The key to spotting the elusive big cats is all about understanding the call of the wild. In other words it is about deciphering the Sounds and smell of the Jungle.  The movement of these big cats is constantly tracked by the natural GPS of the jungles. Yes, Langurs on the high perches on tree tops keep a constant vigil on the movement of these cats and give out a warning call to the others on the ground of approaching danger. Similarly, Cheetal or Sambur, with their keen sense of hearing, smell and eyesight send out warning calls of these cats. Lapwings, Drongos and a long list of the birds send out telltale signs of animal movement. When this happens, it is extremely important to gauge the direction of the wind and the direction from which the call emancipates and park your vehicle downwind, switch off the engines, keeps absolute silence and wait patiently (sometimes even for an hour) for the cat to make its appearance. The chances of seeing a cat this way is extremely high when compared to driving around and hoping to find one along the way.

 Of course, if you are part of a crowd on the jeep it is difficult to convince everyone to wait for that long, and that is the reason why it is important that you pick your seats with like-minded folks (normally wildlife enthusiasts, photographers or frequent jungle goers) or travel with your own group or family. When there is an alarm call, your naturalist will identify the call and explain it to you. This is where your patience and self-discipline comes into play. Keep absolute silence, not even a hushed whisper.  

Wait patiently and when the cat does make its appearance, do not get excited and move about it just takes a moment for the big cat to vanish. Try not to break the profile of the jeep by standing up. Do not use your flash to photograph them and allow for them to take in the surroundings and settle down.
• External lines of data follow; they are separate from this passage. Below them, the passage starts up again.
(** C7, amended: when a statement of the [try] block of the heatmap raises
    - the pivot, or the construction of the chart, which raises on the
    empty frame of a week without project - the exception is caught in
    place: the page gets a warning with the message, then the heading of
    the timeline, the chart of the timeline when a "Super Critical" row
    exists, and the closing note, and the script returns. When the pivot
    returns on a frame that is not empty, the page gets the chart of the
    pivoted frame with every missing cell set to 0, and no warning. *)
Theorem C7_heatmap_failure_is_local
  (heat_df : list heat_row) (df : list record) (page : list element) :
  let rest :=
    (markdown "#### Timeline Trend: Super Critical Projects"
     :: match timeline_df df with
        | _ :: _ => [plotly_chart (line (agg_tl (timeline_df df)))]
        | [] => []
        end)
    ++ [markdown "---";
        markdown "**Note:** All data and status are for demonstration purposes only."] in
  (forall e,
      pivot heat_df = Raised e ->
      page_from_heatmap heat_df df page =
        (page ++ [markdown "#### Department-wise Project Heatmap";
                  warning ("Unable to render heatmap for this week: " ++ e)%string]
              ++ rest,
         Returned tt)) /\
  (heat_df = [] ->
   exists e,
     page_from_heatmap heat_df df page =
       (page ++ [markdown "#### Department-wise Project Heatmap";
                 warning ("Unable to render heatmap for this week: " ++ e)%string]
             ++ rest,
        Returned tt)) /\
  (forall heat_pivot,
      pivot heat_df = Returned heat_pivot ->
      heat_df <> [] ->
      page_from_heatmap heat_df df page =
        (page ++ [markdown "#### Department-wise Project Heatmap";
                  plotly_chart
                    (annotated_heatmap
                       (map (fun d =>
                               map (fun p => fill 0 (cell_or_NaN (lookup_cell heat_df d p)))
                                   (columns heat_pivot))
                            (index heat_pivot))
                       (columns heat_pivot) (index heat_pivot))]
              ++ rest,
         Returned tt) /\
      existsb is_warning
        (skipn (List.length page) (fst (page_from_heatmap heat_df df page))) = false).
Proof.
  intros rest.
  assert (rest = timeline_elements df ++ closing_elements) as -> by reflexivity.
  split; [|split].
  - intros e Hp. apply page_after_heatmap.
    now apply heatmap_section_pivot_raised.
  - intros ->. eexists. apply page_after_heatmap.
    apply (heatmap_section_chart_raised [] (mk_frame [] [] []));
      reflexivity.
  - intros heat_pivot Hp Hne.
    pose proof (chart_of_nonempty_frame heat_df heat_pivot Hp Hne) as Hc.
    pose proof (page_after_heatmap heat_df df page _
                  (heatmap_section_chart_returned heat_df heat_pivot _ page Hp Hc))
      as Hrun.
    split; [exact Hrun|].
    rewrite Hrun. cbn [fst]. rewrite skipn_added. simpl.
    apply no_warning_after_heatmap.
Qed.
Lemma substring_0_short (s : string) :
  forall k, (String.length s <= k)%nat -> substring 0 k s = s.
Proof.
  induction s as [|c s IH]; intros k Hk; cbn [String.length] in *.
  - destruct k; reflexivity.
  - destruct k as [|k]; [lia|]. cbn [substring]. now rewrite IH by lia.
Qed.

Lemma substring_0_split (s : string) :
  forall k, (k <= String.length s)%nat ->
    substring 0 k s ++ substring k (String.length s - k) s = s
    /\ String.length (substring 0 k s) = k.
Proof.
  induction s as [|c s IH]; intros k Hk; cbn [String.length] in *.
  - assert (k = 0)%nat by lia. subst k. split; reflexivity.
  - destruct k as [|k]; cbn [substring Nat.sub append String.length].
    + split; [|reflexivity]. now rewrite substring_0_short.
    + destruct (IH k ltac:(lia)) as [E L]. now rewrite E, L.
Qed.

Lemma substring_0_length (s : string) :
  forall k, String.length (substring 0 k s) = Nat.min k (String.length s).
Proof.
  induction s as [|c s IH]; intro k; destruct k; cbn [substring String.length Nat.min];
    try reflexivity.
  now rewrite IH.
Qed.

Lemma substring_0_allDigits (s : string) :
  forall k, Str.allDigits s = true -> Str.allDigits (substring 0 k s) = true.
Proof.
  induction s as [|c s IH]; intros k H; destruct k; cbn -[Str.isDigit] in *;
    try reflexivity.
  apply andb_true_iff in H. destruct H as [Hc Hs]. now rewrite Hc, IH.
Qed.

Lemma digitsOnly_allDigits (s : string) :
  Str.allDigits s = true -> Str.digitsOnly s = s.
Proof.
  induction s as [|c s IH]; cbn -[Str.isDigit]; [reflexivity|].
  intro H. apply andb_true_iff in H. destruct H as [Hc Hs]. now rewrite Hc, IH.
Qed.

Lemma digitsOnly_app (a b : string) :
  Str.digitsOnly (a ++ b) = Str.digitsOnly a ++ Str.digitsOnly b.
Proof.
  induction a as [|c a IH]; cbn -[Str.isDigit]; [reflexivity|].
  destruct (Str.isDigit c); cbn [append]; now rewrite IH.
Qed.

Lemma limited_facts (value : string) :
  let limited := Str.slice 0 9 (Str.digitsOnly value) in
  Str.allDigits limited = true
  /\ (String.length limited <= 9)%nat
  /\ String.length limited = Nat.min 9 (String.length (Str.digitsOnly value)).
Proof.
  cbv zeta. unfold Str.slice. rewrite Nat.sub_0_r. split; [|split].
  - apply substring_0_allDigits, allDigits_digitsOnly.
  - rewrite substring_0_length. lia.
  - apply substring_0_length.
Qed.

Ltac peel t L n :=
  lazymatch n with
  | O => idtac
  | S ?m => destruct t as [|? t]; [|cbn [String.length] in L; peel t L m]
  end.

Ltac short_digits t H L :=
  peel t L 10%nat; try (exfalso; lia);
  cbn -[Str.isDigit] in H;
  repeat (apply andb_true_iff in H; destruct H as [? H]).
(** The views of successive levels follow one another in the buffer, as
    far as they exist. *)
Lemma view_advances len lev bs v :
  expansions_view w (Ok (code_offsets w sz)) len lev = Ok (bs, v) ->
  (slice_bound len (nth lev (code_offsets w sz) 0%Z)
   <= slice_bound len (nth (lev + 1) (code_offsets w sz) 0%Z))%nat.
Proof.
  intros H. apply view_dims in H
    as (Hlev & order & shape & _ & _ & _ & Hsz' & Hprod).
  destruct (Nat.le_gt_cases
              (slice_bound len (nth lev (code_offsets w sz) 0))
              (slice_bound len (nth (lev + 1) (code_offsets w sz) 0)))
    as [Hle | Hgt]; [exact Hle | exfalso].
  replace (slice_bound len (nth (lev + 1) (code_offsets w sz) 0%Z)
           - slice_bound len (nth lev (code_offsets w sz) 0%Z))%nat
    with 0%nat in Hprod by lia.
  assert (Hreg : region_size w sz lev = 0).
  { unfold region_size. rewrite Hsz'.
    apply Z.eq_mul_0 in Hprod as [-> | ->]; [lia |]. reflexivity. }
  revert Hgt. rewrite !nth_code_offsets by lia.
  replace (lev + 1)%nat with (S lev) by lia. cbn [sum_upto].
  rewrite Hreg, Z.add_0_r. lia.
Qed.

(** The view of level [lev] covers exactly the positions between the
    (clipped) offsets of the level and of the next. *)
Lemma multipole_view_location (buf : list C) lev bs v :
  multipole_expansions_view w buf lev = Ok (bs, v) ->
  (lev < nlevels (tree w))%nat
  /\ level_start_box_nrs (tree w) !! lev = Some bs
  /\ v_off v = slice_bound (length buf) (nth lev (code_offsets w sz) 0)
  /\ (v_off v + v_nb v * v_stride v)%nat
     = slice_bound (length buf) (nth (lev + 1) (code_offsets w sz) 0)
  /\ view_fits v (length buf).
Proof.
  unfold multipole_expansions_view. rewrite multipole_level_starts_eq.
  intros H. pose proof (view_advances _ _ _ _ H) as Hadv.
  apply expansions_view_spec in H as (Hbs & Hlt & Hoff & Hend & Hfit).
  rewrite code_offsets_length in Hlt.
  repeat split; try assumption; lia.
Qed.

Lemma local_view_location (buf : list C) lev bs v :
  local_expansions_view w buf lev = Ok (bs, v) ->
  (lev < nlevels (tree w))%nat
  /\ level_start_box_nrs (tree w) !! lev = Some bs
  /\ v_off v = slice_bound (length buf) (nth lev (code_offsets w sz) 0)
  /\ (v_off v + v_nb v * v_stride v)%nat
     = slice_bound (length buf) (nth (lev + 1) (code_offsets w sz) 0)
  /\ view_fits v (length buf).
Proof. apply multipole_view_location. Qed.

End Storage.

(** ** Views that exist lie within the buffer *)

Lemma multipole_view_fits {C} (w : FMMLibExpansionWrangler C) (buf : list C)
    lev bs v :
  multipole_expansions_view w buf lev = Ok (bs, v) -> view_fits v (length buf).
Proof.
  unfold multipole_expansions_view.
  destruct (multipole_expansions_level_starts w) as [starts0|e].
  - intros H. apply expansions_view_spec in H. tauto.
  - unfold expansions_view. destruct (unpack2 _) as [[a b]|e']; discriminate.
Qed.


Section StorageFit.

Context {C : Type}.
Variable w : FMMLibExpansionWrangler C.
Variable sz : nat -> Z.

Hypothesis Hboxes :
  (nlevels (tree w) + 1 <= length (level_start_box_nrs (tree w)))%nat.
Hypothesis Hsize : forall lev, (lev < nlevels (tree w))%nat ->
  exists order, level_nterms w !! lev = Some order
                /\ order_to_size w order = Ok (sz lev).
Hypothesis Hsz : forall lev, (lev < nlevels (tree w))%nat -> 0 <= sz lev.
Hypothesis Hnb : forall lev, (lev < nlevels (tree w))%nat ->
  0 <= level_nboxes (tree w) lev.
Hypothesis Hfit : offsets_fit w sz.


End StorageFit.

(** ** Translations traced through a pass *)

Lemma lift_ok {S A} (x : result A) (s : S) a s' :
  lift x s = (Ok a, s') -> x = Ok a /\ s' = s.
Proof. unfold lift. intros [= -> <-]. auto. Qed.

Ltac bind_ok H x s1 H1 :=
  apply mbind_inv in H as [(x & s1 & H1 & H) | (? & _ & ?)];
  [| discriminate].





Section TraceRules.

Context {C : Type}.
Variable cadd : C -> C -> C.
Variable w : FMMLibExpansionWrangler C.
Variable call_of : nat -> nat -> list C -> nat -> nat -> Z -> kcall C.
Variable xlat : kcall C -> M (list C * log C) (list C).

Hypothesis Hxlat : calls_kernel_only xlat.





End TraceRules.

(** ** [coarsen_multipoles] *)


Section Coarsen.

Context {C : Type}.
Variable cadd : C -> C -> C.
Variable get_routine :
  FMMLibExpansionWrangler C -> string -> string -> result (routine C).
Variable w : FMMLibExpansionWrangler C.
Variable sz : nat -> Z.

Hypothesis Hboxes :
  (nlevels (tree w) + 1 <= length (level_start_box_nrs (tree w)))%nat.
Hypothesis Hsize : forall lev, (lev < nlevels (tree w))%nat ->
  exists order, level_nterms w !! lev = Some order
                /\ order_to_size w order = Ok (sz lev).
Hypothesis Hsz : forall lev, (lev < nlevels (tree w))%nat -> 0 <= sz lev.
Hypothesis Hnb : forall lev, (lev < nlevels (tree w))%nat ->
  0 <= level_nboxes (tree w) lev.
Hypothesis Hfit : offsets_fit w sz.

Variable buf0 : list C.

(** First position of the region of level 2. *)
Let bound : nat := slice_bound (length buf0) (nth 2 (level_offsets w sz) 0).
(** * Duplicate_Checker: the matching core of the company duplicate checker

    A shallow embedding of [Duplicate_Checker.py]: the name normaliser
    ([normalize_name]), the n-gram index ([get_ngrams],
    [create_ngram_index], [find_candidates]), the batch matcher
    ([process_batch]) and the part of the main block that chunks the
    prospects, collects the matches and sorts them.

    Conventions of the embedding.
    - A Python [str] is a [string] of the Standard Library: a sequence of
      code points below 256.  The character tables ([lower_char],
      [is_word], [is_space]) are the ones of CPython for that range; this
      range is closed under everything the program does to a name.
    - A cell of a name column is a [pyobj]: a string or something else.
    - [re.sub] is a left-to-right scan ([re_sub]); each pattern of the
      source is given by its matcher.
    - A Python [dict] is a [gmap], a Python [set] a [gset]; iterating a set
      is iterating [elements] of it.
    - [fuzz.ratio] of rapidfuzz is the normalised Indel similarity, kept as
      an exact rational ([Q]) instead of a double. *)

From Stdlib Require Import QArith Lqa Ascii String Permutation Sorted.
From stdpp Require Import gmap strings list fin_maps sorting.

Local Open Scope string_scope.

(** ** Characters *)

Definition code (c : ascii) : N := N_of_ascii c.

Definition in_range (lo hi : N) (c : ascii) : bool :=
  ((lo <=? code c) && (code c <=? hi))%N.

(** [str.lower()] on one code point: A-Z and the upper-case letters of the
    Latin-1 supplement move by 32. *)
Definition lower_char (c : ascii) : ascii :=
  if in_range 65 90 c || in_range 192 214 c || in_range 216 222 c
  then ascii_of_N (code c + 32)
  else c.

(** [\w] of a [str] pattern: alphanumeric code points and the underscore. *)
Definition is_word (c : ascii) : bool :=
  in_range 48 57 c || in_range 65 90 c || (code c =? 95)%N
  || in_range 97 122 c
  || (code c =? 170)%N || in_range 178 179 c || (code c =? 181)%N
  || in_range 185 186 c || in_range 188 190 c
  || in_range 192 214 c || in_range 216 246 c || in_range 248 255 c.

(** [\s] of a [str] pattern, which is also what [str.strip()] removes. *)
Definition is_space (c : ascii) : bool :=
  in_range 9 13 c || in_range 28 32 c || (code c =? 133)%N
  || (code c =? 160)%N.

(** The class [a-z0-9 ] whose complement step 5 of the normaliser deletes. *)
Definition is_kept (c : ascii) : bool :=
  in_range 97 122 c || in_range 48 57 c || (code c =? 32)%N.

(** ** Strings *)

Fixpoint lower (s : string) : string :=
  match s with
  | EmptyString => EmptyString
  | String c s' => String (lower_char c) (lower s')
  end.

Definition head (s : string) : option ascii :=
  match s with
  | EmptyString => None
  | String c _ => Some c
  end.

(** The last character of [w], or [d] when [w] is empty. *)
Fixpoint last_char (d : option ascii) (w : string) : option ascii :=
  match w with
  | EmptyString => d
  | String c w' => last_char (Some c) w'
  end.

(** [strip_prefix w s] is what follows [w] in [s] when [s] starts with [w]. *)
Fixpoint strip_prefix (w s : string) : option string :=
  match w with
  | EmptyString => Some s
  | String a w' =>
      match s with
      | EmptyString => None
      | String b s' => if Ascii.eqb a b then strip_prefix w' s' else None
      end
  end.

Fixpoint lstrip (s : string) : string :=
  match s with
  | EmptyString => EmptyString
  | String c s' => if is_space c then lstrip s' else s
  end.

Fixpoint rstrip (s : string) : string :=
  match s with
  | EmptyString => EmptyString
  | String c s' =>
      match rstrip s' with
      | EmptyString => if is_space c then EmptyString else String c EmptyString
      | r => String c r
      end
  end.

(** [str.strip()] *)
Definition strip (s : string) : string := rstrip (lstrip s).

(** ** Regular-expression substitution *)

(** A pattern is given by its matcher: [m prev s] is the length of the match
    of the pattern at the start of [s], where [prev] is the character that
    precedes [s] in the subject ([None] at its start).  No pattern of the
    program matches the empty string. *)
Definition matcher : Type := option ascii -> string -> option nat.

(** [re.sub]: scan from the left; where the pattern matches, emit the
    replacement and skip the match, otherwise copy one character.  [skip]
    counts the characters of the current match still to be dropped. *)
Fixpoint sub_scan (m : matcher) (repl : string) (skip : nat)
    (prev : option ascii) (s : string) : string :=
  match s with
  | EmptyString => EmptyString
  | String c s' =>
      match skip with
      | S k => sub_scan m repl k (Some c) s'
      | O =>
          match m prev s with
          | Some len => repl ++ sub_scan m repl (Nat.pred len) (Some c) s'
          | None => String c (sub_scan m repl 0 (Some c) s')
          end
      end
  end.

Definition re_sub (m : matcher) (repl : string) (s : string) : string :=
  sub_scan m repl 0 None s.

(** Number of characters up to and including the first [c] of [s]. *)
Fixpoint find_close (c : ascii) (s : string) : option nat :=
  match s with
  | EmptyString => None
  | String x s' => if Ascii.eqb x c then Some 1%nat else S <$> find_close c s'
  end.

(** The patterns [\([^)]*\)], [\[[^\]]*\]] and [\{[^}]*\}]: an opening
    delimiter, then everything up to the nearest closing one. *)
Definition pat_bracket (o c : ascii) : matcher := fun _ s =>
  match s with
  | EmptyString => None
  | String x s' => if Ascii.eqb x o then S <$> find_close c s' else None
  end.

Definition word_opt (c : option ascii) : bool :=
  match c with
  | Some c => is_word c
  | None => false
  end.

(** [\b] between two neighbouring positions: exactly one side is a word
    character; outside the subject counts as not a word character. *)
Definition boundary (before after : option ascii) : bool :=
  xorb (word_opt before) (word_opt after).

(** The pattern [r'\b' + re.escape(w) + r'\b']. *)
Definition pat_word (w : string) : matcher := fun prev s =>
  if boundary prev (head s) then
    match strip_prefix w s with
    | Some rest =>
        if boundary (last_char prev w) (head rest)
        then Some (String.length w) else None
    | None => None
    end
  else None.

(** The pattern [[^a-z0-9 ]]. *)
Definition pat_not_kept : matcher := fun _ s =>
  match s with
  | EmptyString => None
  | String c _ => if is_kept c then None else Some 1%nat
  end.

Fixpoint count_spaces (s : string) : nat :=
  match s with
  | EmptyString => 0
  | String c s' => if is_space c then S (count_spaces s') else 0
  end.

(** The pattern [\s+]. *)
Definition pat_spaces : matcher := fun _ s =>
  match count_spaces s with
  | O => None
  | n => Some n
  end.

(** ** Settings *)

Definition COMMON_SUFFIXES : list string :=
  [ "private limited"; "pvt ltd"; "pvt. ltd."; "pvt. ltd"; "pvt ltd.";
    "pvt."; "pvt";
    "llp"; "inc"; "corporation"; "limited"; "ltd."; "ltd"; "co"; "company";
    "group"; "holdings"; "international"; "enterprises"; "solutions";
    "services"; "corp"; "incorporated" ].

Definition COMMON_REMOVE_WORDS : list string := [ "india"; "INDIA" ].

Definition SIMILARITY_THRESHOLD : Q := 90.

Definition BATCH_SIZE : nat := 1000.

(** ** Names *)

(** A value found in a name column. *)
Inductive pyobj : Type :=
  | PyStr (s : string)
  | PyNone
  | PyNum (z : Z).

(** [normalize_name] *)
Definition normalize_name (name : pyobj) : string :=
  match name with
  | PyStr name =>
      let name := lower name in
      let name := re_sub (pat_bracket "(" ")") "" name in
      let name := re_sub (pat_bracket "[" "]") "" name in
      let name := re_sub (pat_bracket "{" "}") "" name in
      let name :=
        fold_left (fun name word => re_sub (pat_word (lower word)) "" name)
          COMMON_REMOVE_WORDS name in
      let name :=
        fold_left (fun name suffix => re_sub (pat_word suffix) "" name)
          COMMON_SUFFIXES name in
      let name := re_sub pat_not_kept "" name in
      let name := re_sub pat_spaces " " name in
      strip name
  | _ => ""
  end.

(** ** The n-gram index *)

(** A registry entry as the index holds it: the raw name and its normal
    form. *)
Definition name_tuple : Type := pyobj * string.

Global Instance pyobj_eq_dec : EqDecision pyobj.
Proof. solve_decision. Defined.
Lemma get_img_cluster_covisible_witness :
  ∃ m, get_img_cluster [1; 2; 3] [(100, [1; 2]); (101, [3])] = Ok m ∧
       (∀ k, is_Some (m !! k) ↔ k ∈ [1; 2; 3]) ∧
       (∀ i j, j ∈ deref m i ↔
               ∃ pt, pt ∈ [(100, [1; 2]); (101, [3])] ∧ i ∈ pt.2 ∧ j ∈ pt.2).
Proof.
  apply (get_img_cluster_covisible [1; 2; 3] [(100, [1; 2]); (101, [3])]).
  intros pt i Hpt Hi.
  repeat (apply elem_of_cons in Hpt as [->|Hpt]); simpl in Hi;
    [set_solver..|by apply elem_of_nil in Hpt].
Defined.

(** The map [get_img_cluster] returns is symmetric, every image that is in
    some set is in its own set, and every member of a set is a key. *)
Theorem get_img_cluster_symmetric (images : list Z)
    (points3d : list (Z * list Z)) m :
  get_img_cluster images points3d = Ok m →
  ∀ i j, j ∈ deref m i →
         i ∈ deref m j ∧ i ∈ deref m i ∧ j ∈ deref m j ∧
         is_Some (m !! i) ∧ is_Some (m !! j).
Proof.
  intros H i j Hj.
  destruct (get_img_cluster_ok images points3d m H) as (Hcl & Hdom & Hd).
  apply Hd in Hj as (pt & Hpt & Hi & Hj).
  repeat split.
  - apply Hd. by exists pt.
  - apply Hd. by exists pt.
  - apply Hd. by exists pt.
  - apply Hdom. by eapply Hcl.
  - apply Hdom. by eapply Hcl.
Qed.

Lemma get_img_cluster_symmetric_witness :
  ∃ m, get_img_cluster [1; 2; 3] [(100, [1; 2]); (101, [3])] = Ok m ∧
       1 ∈ deref m 2 ∧ 2 ∈ deref m 2.
Proof.
  destruct (get_img_cluster [1; 2; 3] [(100, [1; 2]); (101, [3])])
    as [m|e] eqn:Hm; [|by vm_compute in Hm].
  exists m. split; [done|].
  assert (H21 : 2 ∈ deref m 1).
  { vm_compute in Hm. injection Hm as <-.
    apply (bool_decide_unpack _). vm_compute. exact I. }
  destruct (get_img_cluster_symmetric _ _ m Hm 1 2 H21) as (? & _ & ? & _).
  by split.
Defined.
(** Dropout draws fresh randomness while the module is in training mode
    and is the identity in evaluation mode; every other layer is a
    deterministic function of its input. *)
Definition apply_layer (training : bool) (l : Layer) (t : Tensor) : M Self Tensor :=
  match layer_shape training l (shape t) with
  | Raise e => raise e
  | Ok s' =>
      match l with
      | Dropout _ _ =>
          if training
          then seed <- fresh ;; ret (mkTensor s' (ERandDrop seed l (expr t)))
          else ret t
      | _ => ret (mkTensor s' (EApply l (expr t)))
      end
  end.

(** Calling an [nn.Sequential] built from [ops] on [t]. *)
Fixpoint sequential (training : bool) (ops : list Layer) (t : Tensor) : M Self Tensor :=
  match ops with
  | [] => ret t
  | l :: ops' => t' <- apply_layer training l t ;; sequential training ops' t'
  end.

Definition torch_cat (dim : nat) (a b : Tensor) : M Self Tensor :=
  match cat_shape dim (shape a) (shape b) with
  | Ok s => ret (mkTensor s (ECat dim (expr a) (expr b)))
  | Raise e => raise e
  end.

Fixpoint chunk_pieces (i : nat) (sizes : list nat) (t : Tensor) : list Tensor :=
  match sizes with
  | [] => []
  | n :: sizes' =>
      mkTensor (n :: tl (shape t)) (EChunk i (expr t))
        :: chunk_pieces (S i) sizes' t
  end.

(** [t.chunk(2)]: the tuple of pieces along axis 0. *)
Definition chunk2 (t : Tensor) : M Self (list Tensor) :=
  match shape t with
  | [] => raise RuntimeError
  | n :: _ => ret (chunk_pieces 0 (chunk2_sizes n) t)
  end.

(** [a, b = tuple]: unpacking a tuple into exactly two names. *)
Definition unpack2 (l : list Tensor) : M Self (Tensor * Tensor) :=
  match l with
  | [a; b] => ret (a, b)
  | _ => raise ValueError
  end.

(** [(torch.rand_like(t) < p_keep).float()]. *)
Definition rand_mask (p_keep : Q) (t : Tensor) : M Self Tensor :=
  seed <- fresh ;; ret (mkTensor (shape t) (EMask seed p_keep (shape t))).

(** [1 - t]. *)
Definition one_minus (t : Tensor) : Tensor :=
  mkTensor (shape t) (EOneMinus (expr t)).

Definition torch_mul (a b : Tensor) : M Self Tensor :=
  match broadcast (shape a) (shape b) with
  | Ok s => ret (mkTensor s (EMul (expr a) (expr b)))
  | Raise e => raise e
  end.

Definition torch_add (a b : Tensor) : M Self Tensor :=
  match broadcast (shape a) (shape b) with
  | Ok s => ret (mkTensor s (EAdd (expr a) (expr b)))
  | Raise e => raise e
  end.

(** [features[i]]. *)
Definition feat_index (l : list Tensor) (i : nat) : M Self Tensor :=
  lift (py_index l i).
End TensorOps.

Arguments apply_layer {Self} training l t.
Arguments sequential {Self} training ops t.
Arguments torch_cat {Self} dim a b.
Arguments chunk2 {Self} t.
Arguments unpack2 {Self} l.
Arguments rand_mask {Self} p_keep t.
Arguments torch_mul {Self} a b.
Arguments torch_add {Self} a b.
Arguments feat_index {Self} l i.

(** Constructing [nn.Dropout(p)] (and its 2d/3d variants) checks [p]. *)
Definition Dropout_init (kind : DropKind) (p : float) : Result Layer :=
  if (PrimFloat.ltb p 0 || PrimFloat.ltb 1 p)%bool then Raise ValueError
  else Ok (Dropout kind p).

(** Constructing [nn.GroupNorm(g, c)] checks divisibility. *)
Definition GroupNorm_init (name : string) (g c : nat) : Result Layer :=
  if c mod g =? 0 then Ok (GroupNorm name g c) else Raise ValueError.

(** What a forward call hands back: one tensor or a tuple of tensors. *)
Inductive Output : Type :=
| Single (t : Tensor)
| Tuple (ts : list Tensor).

(* ================================================================== *)
(** ** ACDC/model/unet.py *)

Module UNet.

(** The [params] dict literal of [UNet.__init__]; its six keys are always
    present, so it is a record.  A dict that lacks a key, on which
    [Encoder] and [Decoder] raise [KeyError], is outside the embedding. *)
Record Params : Type := mkParams {
  in_chns : nat;
  feature_chns : list nat;
  dropout : list float;
  class_num : nat;
  bilinear : bool;
  acti_func : string
}.

(** [ConvBlock.conv_conv]: the seven layers of the [nn.Sequential].  Here
    and in every other constructor the allocation of the parameters of a
    layer is taken to succeed (see [max_channels]); what is left is the
    validation that [torch.nn] performs on the arguments. *)
Definition ConvBlock : Type := list Layer.

Definition ConvBlock_init (name : string) (in_channels out_channels : nat)
    (dropout_p : float) : Result ConvBlock :=
  (drop <-- Dropout_init PlainDrop dropout_p ;;
   Ok [ Conv (name ++ ".0") 2 in_channels out_channels 3 1 1;
        BatchNorm (name ++ ".1") 2 out_channels;
        LeakyReLU;
        drop;
        Conv (name ++ ".4") 2 out_channels out_channels 3 1 1;
        BatchNorm (name ++ ".5") 2 out_channels;
        LeakyReLU ])%res.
Yet after all this, there simply may not be a cat sighting. As a wildlife photographer I have been on innumerable Safaris where we decided to follow the warning calls and stay put in a place, and have returned without sighting anything at all. But then, this is part of the package and the thrills of waiting in a hushed completely silent environment are something that needs to be experienced to be believed.
Normally, the thumb rule is to heed completely to your naturalists opinions on the possibility of the sighting and the subsequent instructions and you will have a great sighting.